If Senate Democrats succeed in forcing the Republicans to
change the filibuster rules to confirm Neil Gorsuch, not only is there another
Regressive justice on the court, but if Ruth Bader Ginsburg, Steven Breyer, or
Anthony Kennedy are unable to serve while unpatriotic Republicans control the
Senate then a Regressive majority will have America partying like it’s 1789.
The Court’s balance then becomes four Regressives, two
Moderates, and three Pragmatists, bringing the Court to a dangerous place not
seen since the ruling in Dred Scott.
Regressive justices Samuel Alito, Clarence Thomas, and late
Scalia all share a judicial philosophy tethered to the late 1700s. In short,
they believe in a narrow interpretation of the nation’s founding document based
on the original intent of the framers. The best example of their style of
ruling can be found in Scalia’s searing dissent in Obergefell v. Hodges.
Scalia plainly ignored the 14th Amendment when
authoring his dissent. A cursory reading of the 14th Amendment makes
clear that all American citizens are guaranteed equal protection under the law.
It’s as plainly written as anything from 150 years ago could be. Scalia’s
dissent likened the Majority’s dissertation as work of “hippies” while failing
to acknowledge the structural inequality existing in a country where
heterosexual couples can enjoy all the rights and privileges of legal marriage
while homosexual couples are relegated to “Civil Unions” and “Domestic
Partnerships.”
Sounds a lot like having to ride in the back of the bus and
drink from different water fountains, eh?
Regressives like Scalia believe that unless the Constitution
specifically delineates a legal idea, then that idea is to be left to the
people to decide. As James Madison wrote in Federalist 51, “If men were angels
no government would be necessary.” Since Madison wrote the Constitution, he
probably understands it’s intent better than the late Justice. The idea of
leaving interpretations of legal rights up to voters is galactically stupid –
if it were up to voters, then Linda Brown would have spent her academic career
in segregated schools; women would not have the right to vote, and the 13th,
14th, and 15th Amendments never would have been passed.
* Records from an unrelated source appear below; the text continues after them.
(* ===== verification/GitWitness.v ===== *)
(** * A git server and a clone kept in memory

    One clone at a time, always in the same directory.  It keeps the promises of [GitFacts.v],
    and the git writer is run on it. *)

From S2P Require Import Prelude GoLib Files Meta Api Kube Client StateStore Sim S3Facts GitWriter GitFacts.

Record Clone := { ck_head : gmap string string; ck_index : gmap string string; ck_tree : gmap string string }.
Record GitSim := {
  gs_sim : Sim;
  gs_remotes : gmap (string * string) (gmap string string);
  gs_clone : Clone;
  gs_removed : list string;  (** arguments of [os.RemoveAll] *)
}.

Definition set_clone (c : Clone) (s : GitSim) : GitSim :=
  {| gs_sim := gs_sim s; gs_remotes := gs_remotes s; gs_clone := c; gs_removed := gs_removed s |}.

Definition on_sim {A} (f : Sim → A * Sim) (s : GitSim) : A * GitSim :=
  let r := f (gs_sim s) in
  (r.1, {| gs_sim := r.2; gs_remotes := gs_remotes s; gs_clone := gs_clone s; gs_removed := gs_removed s |}).

#[global] Instance Git_World : World GitSim := {|
  w_get _ _ _ k := on_sim (w_get k);
  w_list _ _ _ lo := on_sim (w_list lo);
  w_create _ _ _ o := on_sim (w_create o);
  w_update _ _ _ o := on_sim (w_update o);
  w_status_update _ _ _ o := on_sim (w_status_update o);
  w_patch _ _ _ orig o := on_sim (w_patch orig o);
  w_delete Sp St _ k := on_sim (w_delete (Sp:=Sp) (St:=St) k);
  w_create_or_update _ _ _ o f := on_sim (w_create_or_update o f);
  w_intn n := on_sim (w_intn n);
  w_now := on_sim w_now;
  w_uuid := on_sim w_uuid;
  w_range _ m := on_sim (w_range m);
  w_event e := on_sim (w_event e);
|}.
#[global] Instance Git_Viewed : Viewed GitSim := λ s, view (gs_sim s).

Definition clone_dir : string := abs_path ["tmp"; "kratix-repo1"].
Definition relative (q : string) : string := Strings.TrimPrefix q (clone_dir +:+ "/").
Definition no_such_file : error := ErrNotExist.
Definition drop (p : string) (f : gmap string string) : gmap string string :=
  filter (λ kv, under p kv.1 = false) f.

#[global] Instance Git_Client : GitClient GitSim := {|
  PublicKeys := string * string;
  HostKeyCallback := string;
  Repository := string * string;
  Worktree := string * string;
  Endpoint_User _ := inr "";
  ssh_NewPublicKeys user key := inr (user, key);
  ssh_NewKnownHostsCallback f s := (inr f, s);
  os_CreateTemp n s := (inr ("/tmp/" +:+ n), s);
  os_Write _ _ s := (inr tt, s);
  os_RemoveFile _ s := (inr tt, s);
  os_MkdirTemp _ s := (inr clone_dir, s);
  os_RemoveAll p s := (inr tt, {| gs_sim := gs_sim s; gs_remotes := gs_remotes s; gs_clone := gs_clone s;
                                  gs_removed := gs_removed s ++ [p] |});
  os_MkdirAll _ s := (inr tt, s);
  os_WriteFile q c s := (inr tt, set_clone {| ck_head := ck_head (gs_clone s); ck_index := ck_index (gs_clone s);
                                             ck_tree := <[relative q := c]> (ck_tree (gs_clone s)) |} s);
  os_ReadFile q s := (match ck_tree (gs_clone s) !! relative q with Some c => inr c | None => inl no_such_file end, s);
  repo_Worktree r s := (inr r, s);
  wt_Lstat _ p s := (if existsb (λ kv, under p kv.1) (map_to_list (ck_tree (gs_clone s)))
                     then inr tt else inl no_such_file, s);
  wt_Remove _ p s := (inr tt, set_clone {| ck_head := ck_head (gs_clone s); ck_index := drop p (ck_index (gs_clone s));
                                          ck_tree := drop p (ck_tree (gs_clone s)) |} s);
  wt_Add _ p s :=
    match ck_tree (gs_clone s) !! p with
    | Some c => (inr tt, set_clone {| ck_head := ck_head (gs_clone s); ck_tree := ck_tree (gs_clone s);
                                      ck_index := <[p := c]> (ck_index (gs_clone s)) |} s)
    | None => (inl no_such_file, s)
    end;
  wt_IsClean _ s := (inr (bool_decide (ck_index (gs_clone s) = ck_head (gs_clone s)) &&
                          bool_decide (ck_tree (gs_clone s) = ck_head (gs_clone s))), s);
  wt_Commit _ m _ _ _ s := (inr ("sha of " +:+ m), set_clone {| ck_head := ck_index (gs_clone s);
      ck_index := ck_index (gs_clone s); ck_tree := ck_tree (gs_clone s) |} s);
  IsAlreadyUpToDate e := bool_decide (e = ErrorMsg "already up-to-date");
|}.

Definition remote_of (k : string * string) (s : GitSim) : gmap string string := default ∅ (gs_remotes s !! k).

#[global] Instance Git_Transport : GitTransport GitSim := {|
  PlainClone d srv _ s :=
    if bool_decide (d = clone_dir) then
      let f := remote_of (gs_URL srv, gs_Branch srv) s in
      (inr (gs_URL srv, gs_Branch srv), set_clone {| ck_head := f; ck_index := f; ck_tree := f |} s)
    else (inl (ErrorMsg "directory exists"), s);
  repo_Push r _ s :=
    if bool_decide (remote_of r s = ck_head (gs_clone s)) then (inl (ErrorMsg "already up-to-date"), s)
    else (inr tt, {| gs_sim := gs_sim s; gs_remotes := <[r := ck_head (gs_clone s)]> (gs_remotes s);
                     gs_clone := gs_clone s; gs_removed := gs_removed s |});
|}.

#[global] Instance Git_State : GitState GitSim := {|
  remote url branch s := remote_of (url, branch) s;
  head_files _ s := ck_head (gs_clone s);
  index_files _ s := ck_index (gs_clone s);
  tree_files _ s := ck_tree (gs_clone s);
  origin r := r;
  repo_dir _ := clone_dir;
  wt_repo w := w;
|}.

Lemma drop_without p f : without p f (drop p f).
Proof.
intros k. unfold drop. destruct (under p k) eqn:Hu.
- apply map_lookup_filter_None. right. intros x _. cbn. by rewrite Hu.
- destruct (f !! k) as [x|] eqn:Hk; [by apply map_lookup_filter_Some|]. apply map_lookup_filter_None. by left.
Qed.

Lemma relative_join p : plain p → relative (Filepath.Join [clone_dir; p]) = p.
Proof.
intros Hp. unfold clone_dir. assert (Forall name_ok ["tmp"; "kratix-repo1"]) as Hn.
{ apply (bool_decide_unpack _). vm_compute. exact I. }
rewrite join_plain by done.
unfold relative. rewrite <-string_app_assoc. apply trim_prefix.
Qed.

Lemma git_quiet (s s' : GitSim) : gs_sim s' = gs_sim s → gs_remotes s' = gs_remotes s → quiet s s'.
Proof. intros Hs Hr. split; [unfold view, Git_Viewed; by rewrite Hs|]. intros. cbn. unfold remote_of. by rewrite Hr. Qed.

#[global] Instance Git_laws : GitLaws GitSim.
Proof.
split; cbn.
- intros s t s' [= <- <-]. split; [by split|]. by intros.
- intros n s x s' [= <- <-]. split; [by apply git_quiet|]. split; [done|]. by intros d [= <-].
- intros d srv b s x s'. case_bool_decide as Hd; intros [= <- <-].
  + split; [by apply git_quiet|]. split; [done|]. intros r [= <-]. by rewrite Hd.
  + split; [by apply git_quiet|]. split; [by intros e [= <-]|done].
- intros r s x s' [= <- <-]. split; [by apply git_quiet|]. split; [done|]. split; [done|]. by intros w [= <-].
- intros w p s x s' [= <- <-]. split; [by apply git_quiet|]. split; [done|]. intros e He _ k Hk.
  destruct (ck_tree (gs_clone s) !! k) as [c|] eqn:Hc; [|done].
  assert (existsb (λ kv, under p kv.1) (map_to_list (ck_tree (gs_clone s))) = true) as Hx; [|by rewrite Hx in He].
  apply existsb_exists. exists (k, c). split; [|done]. apply list_elem_of_In, elem_of_map_to_list, Hc.
- intros w p s x s' [= <- <-]. split; [by apply git_quiet|]. intros _ _. split; [done|]. split; apply drop_without.
- intros p s x s' [= <- <-]. split; [by apply git_quiet|]. done.
- intros q c s x s' [= <- <-]. split; [by apply git_quiet|]. intros r p _ Hp ->. cbn. by rewrite relative_join.
- intros w p s x s'. destruct (ck_tree (gs_clone s) !! p) as [c|] eqn:Hc; intros [= <- <-];
    (split; [by apply git_quiet|]); [|done]. by intros c' _ _ [= <-].
- intros w s x s' [= <- <-]. split; [by apply git_quiet|]. split; [done|].
  intros [= [Hi%bool_decide_eq_true _]%andb_true_iff]. done.
- intros w m n e t s x s' [= <- <-]. split; [by apply git_quiet|]. done.
- intros r a s x s'. case_bool_decide; intros [= <- <-]; (split; [done|]); [done|]. intros _. unfold remote_of. cbn.
  rewrite <-surjective_pairing, lookup_insert_eq. done.
- intros p s x s' [= <- <-]. by apply git_quiet.
- intros q s x s' [= <- <-]. split; [by apply git_quiet|]. split.
  + intros e. destruct (_ !! relative q); [done|]. by intros [= <-].
  + intros r p c Hx Hp ->. rewrite relative_join in Hx by done. by destruct (ck_tree (gs_clone s) !! p); simplify_eq.
Qed.

(** ** Runs *)
Definition a_writer : GitWriter GitSim :=
  {| gw_GitServer := {| gs_URL := "https://git.example.com/repo"; gs_Branch := "main"; gs_Auth := NoAuth |};
     gw_Author := {| au_Name := "kratix"; au_Email := "" |}; gw_Path := "team-a" |}.

Definition git_sim (f : gmap string string) : GitSim :=
  {| gs_sim := sim_of empty_cluster; gs_remotes := {[("https://git.example.com/repo", "main") := f]};
     gs_clone := {| ck_head := ∅; ck_index := ∅; ck_tree := ∅ |}; gs_removed := [] |}.

Definition stored_files : gmap string string :=
  {["team-a/res/old.yaml" := "old"; "team-a/results.yaml" := "kept"; "team-b/x.yaml" := "x"]}.
Definition a_file (path content : string) : Workload := {| wl_filepath := path; wl_content := content |}.
Definition write_a := Git.UpdateFiles a_writer "res" "placement" [a_file "a.yaml" "a"] [] (git_sim stored_files).


(** ** Surprises *)

(** Cleaning up removes the directory that holds all temporary files, not the clone. *)
Lemma cleanup_removes_parent : gs_removed write_a.2 = ["/tmp"].
Proof. vm_compute. reflexivity. Qed.

(** A path that leads out of the clone is reported as a success, and nothing is written. *)
Lemma escape_reported_as_success :
  let r := Git.UpdateFiles a_writer "res" "placement" [a_file "a.yaml" "a"; a_file "../../../x" "x"] []
             (git_sim stored_files) in
  r.1 = Ok "" ∧ branch_files a_writer r.2 = stored_files.
Proof. split; [vm_compute; reflexivity|apply (bool_decide_unpack _); vm_compute; exact I]. Qed.

(** The check that a path stays inside compares strings: a sibling of the clone passes it. *)
Lemma sibling_passes_check :
  Strings.HasPrefix (Filepath.Join [clone_dir; "../kratix-repo12/x"]) clone_dir = true.
Proof. vm_compute. reflexivity. Qed.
Regressives fail to understand that people by their very
nature are abhorrent, selfish beings who only seek their own advantage
regardless of how it affects others. It is legality and morality curbing this
impulse. Frankly – anyone who wants to live in a land governed by a Regressive
interpretation of the Constitution submits themselves to the tyranny of the
voting majority.
Do a Google search on how that’s worked out.
Pragmatists are those who take the original verbiage of the
Constitution and apply it to modern issues. These are justices such as
Ginsburg, Breyer, Sonia Sotomayor and Elena Kagan but probably the greatest of
all Pragmatist justices is Earl Warren.
Reviewing the differences between Brown v. BOE and Plessy v.
Ferguson, the essential differences between the two schools of legal
thought are most transparent. Plessy
is best summarized as “separate but equal” and as long as facilities for both
races are of equal quality then the Constitutionality of Jim Crow is justified.
That’s a literal reading of the Constitution – nothing in the founding document
states “everyone must have equal access to everything.”
Brown upended that
ruling using by applying the Constitutional standard of equal protection and
summarized beautifully says “separate but equal is unequal”, e.g. two different
sets of bathrooms creates a second class of citizenry. That’s pragmatism. In
1789, it was accepted that African-Americans were slaves and their condition
wasn’t to change. Until it did thanks to the Civil War and the 13th,
14th, and 15th Amendments.
Ditto for gay rights. The founders never conceived of a
world where homosexuals could live outside of the closet. Pragmatic readings of
the Constitution apply its values to the world as it is today – not as it was
in 1789 as Regressives so yearn for. Obergefell
v. Hodges is the perfect example of Pragmatism. The law is applied as
written to a modern situation.
Moderates, of course, are those who blend the two schools of
thought. The reason why John Roberts and Kennedy are in this category is each
authored opinions rankling both sides of the judicial spectrum. Roberts earned
the ire of Republicans with his masterful opinion on the Constitutionality of
Obamacare.
Now we’re left with Gorsuch. He’s clearly a qualified jurist
though some of his notable rulings rightly earn the quizzically raised eyebrow.
He’s replacing the strident Scalia. Gorsuch is not as nefarious as Robert Bork
and frankly appears more pragmatic than Scalia. That being said, to classify
Gorsuch as anything besides Regressive is intellectually dishonest.
Ultimately, Democrats are foolish for dying on Gorsuch Hill.
Democrats are gambling that by changing the rules of the Senate that
Republicans will have a Pyrrhic victory. That’s not the case. Not when there’s
a possibility over the next four years that a Pragmatic justice can be replaced
with a psychotic Regressive such as Alabama’s Bill Pryor. If you think Gorsuch
is scary – Pryor makes the white-haired Coloradan look like the second coming
of Louis Brandeis.
Part of politics is picking your battles.